Removal of uDSTs by the daemon
Sometimes, for whatever reason, it is necessary to remove the uDSTs for a fill. Since the daemon is responsible for managing the disk space used for uDSTs, it is not a good idea to remove uDSTs by hand. Instead, the production manager should instruct the daemon to remove the uDSTs by setting the status/command field (column 8) of a fill's entry in the fill.conf file to WIPE. When, during a production pass, the daemon selects this fill, it will remove the uDSTs. Just as for the producing uDSTs, the daemon removes uDSTs by creating a subprocess, setting the production directory as the subprocess's current working directory, and then passing a list of environment variables to the subprocess. The daemon then has this subprocess execute the command, program, or script specified by the "wipe_production" parameter in the udst.conf file and, as with the production of uDSTs, goes to sleep until the subprocess terminates.
In a standard uDST production, the subprocess executes the production_scripts.html#wipe_production wipe_production script. This script first performs reasonable integrity checks to avoid removing the wrong set of uDSTs and, if all is okay, removes the production directory and all the symlinks for this fill from disk.
When this subprocess completes, the daemon is awakened by the operating system and subsequently updates the fill.conf file by clearing the disk (column 9) field and setting the status/command (column 8) field to "hold". In this way, the fill's entry now instructs the daemon to ignore this fill and thus the daemon will passes over this fill during subsequent production passes.
Remaking of uDSTs by the daemon
To reproduce the uDSTs for a fill, the old uDSTs first need to be removed from disk and then the fill needs to be requeued for production. To do this, the production manager should instruct the daemon to remake the uDSTs by setting the status/command field (column 8) of a fill's entry in the fill.conf file to REDO. The daemon, when it selects this fill during a production pass, erases the old uDSTs for the fill using the same procedure described in the Removal of uDSTs section above. However, in this case, the fills needs to be rescheduled for production after the old uDSTs are deleted. So, when the daemon updates the fill.conf file after being awakened by the termination of the "delete the uDSTs" subprocess, the daemon clears both the status/commmand (colum 8) and the disk (column 9) fields of the fill's entry. This new entry for the fill now indicates that the fill is pending production and thus the fill will be reproduced when it is selected by the daemon during a later production pass.

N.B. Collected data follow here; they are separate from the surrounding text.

(** ** Coalescing *)




Lemma sendCommand_fresh command payload c :
  command ≠ 3%Z →
  responsesByKey (router c) !! correlation_key command payload = None →
  sendCommand command payload c =
    (with_sockets (forEach (send_when_open (command, payload)) (sockets c))
       (with_router
          {| responsesByKey :=
               <[correlation_key command payload :=
                   {| slots := []; promise := next_promise (router c) |}]>
                 (responsesByKey (router c));
             requestsByKey :=
               counts_put (requestsByKey (router c))
                 (correlation_key command payload) (command, payload);
             settled := settled (router c);
             next_promise := S (next_promise (router c)) |} c),
     Some (next_promise (router c))).
Proof.
  intros Hcmd Hkey. unfold sendCommand. cbv zeta.
  rewrite Hkey. by rewrite !decide_True by done.
Qed.



(** ** The watchdog *)

Section watchdog.
Variable cfg : config.

(** What one run of the routine does. *)
Lemma synchronizationRoutine_run c :
  let expired :=
    bool_decide (clock (loop c) - latestSynchronizationTimestamp (tracker c)
                 > synchronizationInterval cfg)%Z in
  let c' := synchronizationRoutine cfg c in
  latestSyncStatus (tracker c') =
    (if expired then 0 else latestSyncStatus (tracker c)) ∧
  latestSynchronizationTimestamp (tracker c') =
    latestSynchronizationTimestamp (tracker c) ∧
  emitted (loop c') =
    emitted (loop c) ++
      (if expired then [(clock (loop c), EInfo 0 None)] else []) ∧
  timers (loop c') =
    timers (loop c) ++
      [{| handle := next_handle (loop c); due := (clock (loop c) + synchronizationInterval cfg)%Z;
          action := Watchdog |}] ∧
  synchronizationTimeout c' = Some (next_handle (loop c)) ∧
  next_handle (loop c') = S (next_handle (loop c)) ∧
  clock (loop c') = clock (loop c).
Proof.
  cbv zeta. unfold synchronizationRoutine. cbv zeta.
  destruct (decide (clock (loop c) - latestSynchronizationTimestamp (tracker c)
                    > synchronizationInterval cfg)%Z) as [Hexp|Hexp].
  - rewrite bool_decide_eq_true_2 by done. by split_and!.
  - rewrite bool_decide_eq_false_2 by done. cbn. rewrite app_nil_r. by split_and!.
Qed.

Debugging the uDST production by the daemon
As a special feature for assisting with debugging the uDST production program on a fill, the uDSTs for a fill can be deleted without removing the production infrastructure. The production manager can then run the uDST production by hand for this fill and thus investigate any odd features of the production. To use this feature, the production manager should first have the daemon produce the uDSTs for the fill and, then, instruct the daemon to remove the uDSTs but keep the production infrastructure by setting the status/control (column 8) field for the fill's entry in the fill.conf file to INSP.